Will you be hearkening back to Chariots of Fire-style Goldcrest in the types of films you want to be involved in?

Kulick: Wuthering Heights is a completely new take on established material. With Andrea [Arnold], this has the potential to open that story to a whole new audience. That’s a really exciting prospect. So we aren’t particularly genre focused and we look at everything. We’re looking for something that is a bit unusual that has an appeal to a broad audience. We try to use an analytical view when examining articular stories and how they resonate.

The combination is quite powerful as we marry our analytics and insight from a very creative/commercial board of directors. They have that broad market knowledge which is so useful.

How tough is raising money in the UK for films right now?

Kulick: For the right proposition, for a well structured deal, the money is there. It also helps that we have a bit of a track record with films like Twilight, Eagle Eye, Knowing, Tropic Thunder — they are financially successful movies.

Will you do most business in US or UK in future?

Kulick: Ideally we’d like to do both. We’d like to stay in the US market, we’ve done a reasonable amount of financing and producers do answer our calls. For the remainder of this year we’ll focus on the UK. And for next year start looking at both again.

Penny, what’s your approach on the sales side?

Wolf: Really the brief was to reactivate the sales division. We’re looking at budgets up to $10m and no particular genre. I think it’s based much more on script: Does this script work, are there any attachments?
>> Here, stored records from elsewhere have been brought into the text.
(* ===== verification/CompositeTheorems.v ===== *)
(** * What holds of composite groups in every run

    Any number of administrators and requests, failing calls, crashes, and any answers
    of the accounts' table and of the cache. *)

From S2P Require Import Prelude GoStrings Platforms Interleaving CompositeRoute CompositeRouting CompositeBest CompositeInvariant.

Module CompositeTheorems.
Import GoStrings CompositeRoute CompositeRouting CompositeBest CompositeInvariant.

(** A decision that can be acted on: a concrete platform, a model, and an enabled route
    of this very group when it comes from one. *)
Definition usable (gid : Z) (d : CompositeRouteDecision) : Prop :=
  d_Matched d = true → isConcreteRequestPlatform (d_TargetPlatform d) = true ∧
    d_UpstreamModel d ≠ [] ∧ TrimSpace (d_UpstreamModel d) = d_UpstreamModel d ∧
    (d_Source d = Some CompositeRouteSourceExplicit ↔ is_Some (d_Route d)) ∧
    ∀ r, d_Route d = Some r → rt_GroupID r = gid ∧ rt_Enabled r = true ∧ rt_TargetPlatform r = d_TargetPlatform d.

(** The platforms a handler has a provider for, when it reads the model [m]. *)
Definition may_serve (h : handler) (m p : bytes) : Prop :=
  match h with
  | GatewayHandler => p ≠ lit "typesafe"
  | OpenAITextHandler => ∃ spec, spec ∈ Platforms.platformList ∧ Platforms.Gateway spec = Platforms.PlatformGatewayOpenAI ∧ p = lit (Platforms.ID spec)
  | EmbeddingsHandler | AlphaSearchHandler => p = lit "openai"
  | SystemOneHandler => m = JevLatestModel ∧ p = lit "typesafe"
  end.

Section served.
Context `{Unicode}.

(** Where a request belongs: as the middleware decided; or, when it did not, with the
    platform that the name of the model suggests, unless accounts with OAuth are
    among those that claim it. *)
Definition belongs_to (v : served) : option (bytes * bytes) :=
  d ← sv_decision v;
  if d_Matched d then Some (d_TargetPlatform d, d_UpstreamModel d)
  else if OAuthAmbiguous d then None
  else (λ q, (lit q, sv_requested v)) <$> DetectModelPlatform (sv_requested v).

Definition served_well (v : served) : Prop :=
  (∀ d, sv_decision v = Some d → usable (sv_GroupID v) d) ∧
  match sv_entrance v with
  | Text _ h => ∀ p m, sv_outcome v = Scheduled p m ↔ belongs_to v = Some (p, m) ∧ may_serve h (sv_requested v) p
  | Gemini => ∀ p m, sv_outcome v = Scheduled p m →
      (p = lit "gemini" ∨ p = lit "antigravity" ∧ isAntigravityGeminiModel m = true) ∧
      match sv_decision v with
      | Some d => if d_Matched d then p = d_TargetPlatform d ∧ m = d_UpstreamModel d else p = lit "gemini" ∧ m = sv_requested v
      | None => p = lit "gemini" ∧ m = sv_requested v
      end
  end ∧
  ∀ p m, sv_outcome v = Scheduled p m → isConcreteRequestPlatform p = true ∧ m ≠ [].

Definition inv (s : Store) : Prop := tables_ok s ∧ Forall served_well (rs_served s).
End served.

Section runs.
Context `{Unicode} (dp : Deployment) (guarded : Z → Prop).
#[local] Abbreviation later := (later guarded).
#[local] Abbreviation safe := (Interleaving.safe (DE := dberr) (Q := question) Lost rs_now inv later).

Definition okp {A} (P : A → Store → Prop) (r : result error A) (s : Store) : Prop :=
  match r with Ok a => P a s | Err _ => True end.
Definition any {A} (_ : A) (_ : Store) : Prop := True.
Definition pure {A} (P : A → Prop) (a : A) (_ : Store) : Prop := P a.

Lemma s_ret {A} (a : A) (Q : A → Store → Prop) s : (∀ s', later s s' → inv s' → Q a s') → safe (Ret a) Q s.
Proof. done. Qed.

Lemma routes_err {A} e (P : A → Store → Prop) s : safe (Ret (Err e)) (okp P) s.
Proof. by intros s'. Qed.

Lemma routes_bind {A B} (p : prg A) (k : A → prg B) P Q s : inv s → safe p P s →
  (∀ a s', later s s' → inv s' → P a s' → safe (k a) Q s') → safe (bind p k) Q s.
Proof. intros HI Hp Hk. by eapply safe_bind; [apply _|done|exact Hp|]. Qed.

Lemma routes_try {A B} (p : prg (result error A)) (k : A → prg (result error B)) P Q s : inv s →
  safe p (okp P) s → (∀ a s', later s s' → inv s' → P a s' → safe (k a) (okp Q) s') → safe (go_on p k) (okp Q) s.
Proof. intros HI Hp Hk. eapply routes_bind; [done|exact Hp|]. intros [a|e] s' HR HI' HP; [by apply Hk|apply routes_err]. Qed.

Lemma routes_read {X} w (q : Store → result dberr X) (P : X → Store → Prop) s :
  (∀ x s' s'', later s s' → inv s' → q s' = Ok x → later s' s'' → inv s'' → P x s'') → safe (lift w (read q)) (okp P) s.
Proof.
  intros HP. apply safe_read; [apply _| |]; intros s1 HR1 HI1 s2 HR2 HI2; simpl; [|done].
  destruct (q s1) as [x|e] eqn:E; simpl; [|done]. by eapply HP.
Qed.

Lemma routes_write {X} w (f : Store → result dberr X * Store) s :
  (∀ s', later s s' → inv s' → inv (snd (f s')) ∧ later s' (snd (f s'))) → safe (lift w (write f)) (okp any) s.
Proof.
  intros Hf. apply safe_write; [apply _| |]; intros s1 HR1 HI1.
  - destruct (Hf s1 HR1 HI1) as [HI2 HR2]. split_and!; [done|done|]. intros s2 _ _. simpl. by destruct (fst (f s1)).
  - by intros s2 _ _.
Qed.

Lemma routes_ask {X B} (q : question X) (k : X → prg B) Q s :
  (∀ x s', later s s' → inv s' → safe (k x) Q s') → safe (bind (ask q) k) Q s.
Proof. intros Hk. by apply safe_ask; [apply _|]. Qed.

(** ** Administration *)

Lemma inv_tables s n f : inv s → tables_ok (with_rows f n s) → inv (with_rows f n s).
Proof. intros [_ Hs] Ht. by split. Qed.

Lemma compositeRouteFromInput_trimmed gid i r : compositeRouteFromInput gid i = Ok r →
  TrimSpace (rt_PublicModel r) = rt_PublicModel r ∧ rt_GroupID r = gid.
Proof.
  unfold compositeRouteFromInput. intros Hr. case_match; [done|]. case_match; [done|]. injection Hr as <-. simpl. split; [|done].
  apply TrimSpace_id, TrimSpace_trimmed.
Qed.

Lemma of_group_safe {A} gid (k : prg (result error A)) s : inv s →
  (∀ s', later s s' → inv s' → safe k (okp any) s') → safe (of_group dp gid k) (okp any) s.
Proof.
  intros HI Hk. unfold of_group. eapply (routes_try _ _ any); [done|by apply s_ret; intros; case_match|]. intros _ s1 HR1 HI1 _.
  eapply (routes_try _ _ any); [done| |].
  - unfold requireCompositeGroup. eapply (routes_try _ _ any); [done|by apply routes_read|]. intros p s2 _ _ _. apply s_ret.
    by intros; case_match.
  - intros _ s2 HR2 HI2 _. case_match; [apply routes_err|]. apply Hk; [by etrans|done].
Qed.

Definition belongs (gid id : Z) (s : Store) : Prop := ∃ row, rs_rows s !! id = Some row ∧ group_of row = gid.

Lemma belongs_later gid id s s' : belongs gid id s → later s s' → belongs gid id s'.
Proof. intros (row & Hr & Hg) [Hl _]. destruct (Hl id row Hr) as (row' & Hr' & Hg'). exists row'. by rewrite Hg'. Qed.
How will your sales projects differ from what other people are taking on?

Wolf: This first four or five films was really about establishing this sales company, you have to be really careful in the type of films that you go for. We’ve got good quality films. It’s really a case of establishing the sales company to say that it’s not genre driven, it’s really based on the quality of the script. We’ll probably handle 6-10 films per year, mostly English language.

We are not pigeon holing ourselves into a particular genre, it’s all very material driven and on the one hand we are looking to work with established film makers and on the other hand with emerging talent like Gavin Wiesen in HomeWork (a new coming-of-age film starring Freddie Highmore and Emma Roberts).

It’s the actual stories you read that will be universally loved by everybody, that’s what distributors are looking for now. Before it was much easier to sell. It was much more cast-driven in some ways, you could sell something just on cast. Now people take the time to read the script and ask, Do we really like this script? Is every single box ticked? I find all the acquisitions execs have to be much more sophisticated these days. People are tracking films much in the same way as in the past but this time people want to see finished film.

Being under the same Goldcrest umbrella, how do the sales business and the finance business benefit each other?

Kulick: We would like to be an integrated business but we’re also using outside investors’ money; so everything we do has to be arm’s length which means that we can’t do everything Penny brings us. That’s why we have independent boards. But it’s a compelling proposition to offer a more integrated package to producers. There’s no doubt in my mind about that, so that’s the direction in which we’ll move.